Worms wiggle their way north

Tiny Europeans are making their way to the North. They're potentially dangerous. But not to worry, they move pretty slowly on their own.

Tiny Europeans are making their way to the North.

They’re potentially dangerous. But not to worry, they move pretty slowly on their own.

Researchers with the University of Alberta are studying the spread of non-native earthworms in the boreal forest of northern Alberta. They’re asking Yukoners to keep their eyes peeled as well.

The crawlers have developed a reputation of being a gardener’s best friend. While that may be the case in some situations, the worms also have a potentially dark, dirty, squishy secret.

While digging around in the dirt, earthworms mix up a forest’s leaf litter layer. But there are plants that depend on that layer to grow, explains researcher Erin Cameron with the Alberta Worm Invasion Project.

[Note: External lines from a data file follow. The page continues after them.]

(** X10.  A notebook without a reference, for which the client succeeds
    and prints a gist URL, is written back with the announcement of
    [https://gist.github.com/<id>] as its new first cell (stripped under
    the clear option), after the one command [gh gist create <path>];
    the notebook written carries the reference [id]. *)
Theorem process_notebook_create GH then_clear path w parsed id c :
  files w !! path = Some parsed →
  gist_url_from_notebook parsed = None →
  p_returncode (run_process E (calls w) (create_command GH path)) = 0 →
  find_gist_id (p_stdout (run_process E (calls w) (create_command GH path)))
    = Some id →
  markdown_ctor_ok (new_markdown_cell E (calls w ++ [create_command GH path])) →
  new_markdown_cell E (calls w ++ [create_command GH path])
    (Z.min 4 (default 4 (nbformat parsed)))
    ("Rendered at " +:+ "https://gist.github.com/" +:+ id) = Some c →
  let nb := to_write then_clear
              {| cells := c :: cells parsed; nbformat := nbformat parsed;
                 nb_rest := nb_rest parsed |} in
  process_notebook E GH then_clear path w
  = (inr tt,
     {| files := <[path := nb]> (files w);
        calls := calls w ++ [[APath GH; AStr "gist"; AStr "create"; APath path]] |}) ∧
  length (cells nb) = S (length (cells parsed)) ∧
  gist_url_from_notebook nb = Some id.
Proof.
  intros Hfile Href Hrc Hid Hok Hc nb. split_and!.
  - exact (process_notebook_create_eq GH then_clear path w parsed id c
             Hfile Href Hrc Hid Hc).
  - unfold nb, to_write, strip_outputs. destruct then_clear; simpl; [|done].
    by rewrite length_fmap.
  - destruct (Hok _ _ _ Hc) as [Hty Hsrc].
    apply gist_url_from_notebook_to_write; try done.
    by eapply find_gist_id_path.
Qed.

(** X11.  Running the loop body again on a notebook it has just
    announced takes the update branch: when the client succeeds the one
    command is [gh gist edit https://gist.github.com/<id> -f <path> <name>]
    and the files are left as the first run wrote them, with or without
    the clear option. *)
Theorem process_notebook_rerun GH then_clear path w parsed id c :
  files w !! path = Some parsed →
  gist_url_from_notebook parsed = None →
  p_returncode (run_process E (calls w) (create_command GH path)) = 0 →
  find_gist_id (p_stdout (run_process E (calls w) (create_command GH path)))
    = Some id →
  markdown_ctor_ok (new_markdown_cell E (calls w ++ [create_command GH path])) →
  new_markdown_cell E (calls w ++ [create_command GH path])
    (Z.min 4 (default 4 (nbformat parsed)))
    ("Rendered at " +:+ "https://gist.github.com/" +:+ id) = Some c →
  let w1 := (process_notebook E GH then_clear path w).2 in
  p_returncode (run_process E (calls w1) (edit_command GH id path)) = 0 →
  process_notebook E GH then_clear path w1
  = (inr tt,
     {| files := files w1;
        calls := calls w1 ++ [[APath GH; AStr "gist"; AStr "edit";
                               AStr ("https://gist.github.com/" +:+ id);
                               AStr "-f"; APath path; AStr (name path)]] |}).
Proof.
  intros Hfile Href Hrc Hid Hok Hc w1.
  assert (w1 = written w path
       (to_write then_clear
          {| cells := c :: cells parsed; nbformat := nbformat parsed;
             nb_rest := nb_rest parsed |})
       (create_command GH path)) as Hw1.
  { unfold w1. by erewrite process_notebook_create_eq. }
  clearbody w1. subst w1. intros Hrc2.
  set (nb := to_write then_clear _) in *.
  assert (gist_url_from_notebook nb = Some id) as Hnb.
  { destruct (Hok _ _ _ Hc) as [Hty Hsrc].
    apply gist_url_from_notebook_to_write; try done.
    by eapply find_gist_id_path. }
  assert (to_write then_clear nb = nb) as Hidem.
  { unfold nb, to_write. destruct then_clear; [|done].
    apply to_write_strip_outputs. }
  pose proof (process_notebook_outcome E GH then_clear path
                (written w path nb (create_command GH path))) as H.
  inversion H as [Hf | parsed' ref Hf Hr _ Hrc' | parsed' ref p Hf Hr _ -> Hrc' | parsed' p id' nb' Hf Hr | parsed' p id' e Hf Hr | parsed' p Hf Hr | parsed' p Hf Hr ];
    cbn [written files] in Hf; rewrite lookup_insert_eq in Hf; simplify_eq.
  unfold written. cbn [files calls]. by rewrite Hidem, insert_insert_eq.
Qed.
End more_runs.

Formerly earthworm-free hardwood forests of the Great Lakes Region have been invaded. One sensitive fern in the sugar maple forests in Minnesota has been completely wiped out thanks to the worms.

Other plants and ground-nesting birds have also seen a decline in areas where earthworms are found.

Cameron is studying the effect on forests in Northern Alberta.

There, damage is not as advanced as you might find south of the border. But research does show early changes.

“The invasions in the boreal, these species have probably arrived much more recently,” she said. “So we do see changes in the leaf litter, they do consume the leaf litter in the same way.”

Most earthworms are not native to Canada. Nearly all of them died out about 10,000 years ago during the last ice age.

“There is a belief that they arrived in North America with the first European settlers on boats and with soil and plants,” Cameron said.

The Yukon does have a few native species of worm, but most of the worms we find are members of the European invasion.

If worms were left to their own devices to wiggle their way across the country, we wouldn’t have to worry too much.

On their own they can spread 10 to 20 metres a year.

But the fact is that they’re not moving on their own. They’re hitching rides on car tires or in anglers’ tackle boxes.

“We found that they were much more common along the road and at the boat launches. Which suggests that humans are introducing them,” Cameron said.

While most of their work is Alberta-based, Cameron said the invasion project is interested in worms’ northern trajectory.

Like many other places, exotic earthworms have been found in the Yukon, mainly near Whitehorse and other areas where humans are plentiful.

Even when the Yukon’s winter dips into temperatures that make humans uncomfortable, some breeds of worms have a freeze tolerance that allows them to survive through the winter and thaw when the sun comes out.

In the Yukon, the title of local worm specialist would likely fall to Bruce Bennett, the co-ordinator for the Yukon Conservation Data Centre.

He said it’s common to find non-native worms all around populated areas in the territory, including everywhere from Riverdale to Haines Junction to the islands in the Yukon River.

But the Yukon has not officially labelled any of the species as invasive.

“It would have to show that it causes either environmental or ecological harm. The presence of non-native worms is something to be aware of and to track, to see if they would qualify,” he said.

Bennett says he’ll be following the University of Alberta study and is most interested in watching just how these worms are being moved around the country.

“In places such as Whitehorse, if people are getting their ATVs muddy in Whitehorse and then taking them into the backcountry, is that a vector for moving these things around?” he asked.

In the Yukon, he said, we tend not to have that deep layer where the worms would do damage.

“You tip over a tree and you’ve got about a quarter inch of soil… We don’t have deep soil,” he said. “The threat of these worms in the Yukon is probably much smaller, which is why I hesitate to call them invasive.”

Still, having data available on worms and species movement is important in case it is ever needed, he said.

If anyone finds a worm, especially if it’s found away from town, Bennett said he’s more than willing to help Yukoners identify the discovery.

Very few people can identify a worm species at first glance, he said. The different breeds are only distinguishable by the little hairs, or cilia, found along their bodies.

The University of Alberta researchers have created an online Worm Tracker App where the public can upload photos of worms along with information on where they were found.